### WHAT YOU WILL DO:
From the line with "- intros tid' Htid'." down to the final line of the records below, retype everything exactly and leave out the rest.

### SUPPLIED DATA:
---
Lemma commit_inv dt' rec' :
  keys_ok (without tid act) rec' → table_refines dt' (commit_version tid c <$> vs) → commit_frame versions0 (dt_versions dt') →
  table_inv (mkTableDB dt' (tdb_undo db) (delete tid (tdb_local db))) next (without tid act) rec' (commit_version tid c <$> vs).
Proof.
  intros Hk' Hdt' [Hfe Hfc]. destruct commit_ids as (_ & _ & Hct & _). set (db' := mkTableDB _ _ _).
  change versions0 with (dt_versions (tdb_table db)) in Hfe, Hfc.
  assert (∀ r v', (commit_version tid c <$> vs) !! r = Some v' → ∃ v, vs !! r = Some v ∧ v' = commit_version tid c v) as Hrow.
  { intros r v'. rewrite list_lookup_fmap. destruct (vs !! r) as [v|]; [|done]. intros [= <-]. eauto. }
  assert (∀ r v, vs !! r = Some v → (commit_version tid c <$> vs) !! r = Some (commit_version tid c v)) as Hrow'.
  { intros r v Hv. by rewrite list_lookup_fmap, Hv. }
  assert (∀ id, id ≠ tid → (if id =? tid then c else id) = id) as Hother.
  { intros id Hne. by rewrite (proj2 (Z.eqb_neq id tid)). }
  pose proof (ti_room _ _ _ _ _ Hi) as Hroom. rewrite (local_total_of db tid) in Hroom.
  destruct Hi as [Hk Hn Ha Ht _ Hins Hdel Howned Hinserts Hdisj Hdels Hfresh Hlocal].
  assert (∀ st' tid', (st', tid') ∈ act → TRANSACTION_ID_START <= tid') as Hbig.
  { intros st' tid' Hin'. by apply (ko_act _ _ Hk _ _ Hin'). }
  split; try done; cbn [db' tdb_table tdb_local].
  - intros [st' tid'] [? _]%without_spec. auto.
  - rewrite length_fmap. lia.
  - intros r v' (v & Hv & ->)%Hrow. specialize (Hins r v Hv). cbn. case_match; lia.
  - intros r v' (v & Hv & ->)%Hrow. cbn. destruct (Z.eqb_spec v.2 tid) as [|Hne]; [right; left; lia|].
    destruct (Hdel r v Hv) as [?|[?|(st' & p & ? & ? & ?)]]; [auto|auto|right; right]. exists st', p. by rewrite without_spec.
  - intros st' tid' r v' [Hin' Hne]%without_spec (v & Hv & ->)%Hrow. cbn. specialize (Hbig _ _ Hin').
    destruct (Z.eqb_spec v.1 tid) as [|Hv1]; [intros; lia|]. intros Hv1'.
    destruct (Howned st' tid' r v Hin' Hv Hv1') as (Hv2 & ?). split; [|done]. rewrite Hother; [done|].
    rewrite Hv2. intros Heq. specialize (Ha _ Hin). cbn in Ha. lia.
  - intros st' tid' s n [Hin' Hne]%without_spec He. destruct (Hinserts st' tid' s n Hin' He) as (? & ? & ? & Hr).
    rewrite length_fmap. split; [done|]. split; [by apply Hfc|]. split; [by apply Hfc|]. intros r Hr'. destruct (Hr r Hr') as (v & Hv & Hv1).
    eexists. split; [by apply Hrow'|]. cbn. rewrite Hother; congruence.
  - intros st' tid' s n s' n' [Hin' Hne]%without_spec. by apply (Hdisj st').
  - intros st' tid' p [Hin' Hne]%without_spec He. destruct (Hdels st' tid' p Hin' He) as (Hp & ? & Hr). split; [by apply Hfe|].
    split; [done|]. intros r Hr'. destruct (Hr r Hr') as (v & Hv & ? & ?). eexists. split; [by apply Hrow'|]. cbn. rewrite !Hother; [done|congruence|].
    specialize (Hbig _ _ Hin). lia.
  - intros tid' Htid'. destruct (Hfresh tid' Htid') as [Hu Hl]. split; [done|].
    destruct (decide (tid' = tid)) as [->|]; [by rewrite lookup_delete_eq|by rewrite lookup_delete_ne].
  - intros tid' s [_ Hs]%lookup_delete_Some. by apply (Hlocal tid').
Qed.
---
### SOLUTION TO THIS EXERCISE:
  - intros tid' Htid'. destruct (Hfresh tid' Htid') as [Hu Hl]. split; [done|].
    destruct (decide (tid' = tid)) as [->|]; [by rewrite lookup_delete_eq|by rewrite lookup_delete_ne].
  - intros tid' s [_ Hs]%lookup_delete_Some. by apply (Hlocal tid').
Qed.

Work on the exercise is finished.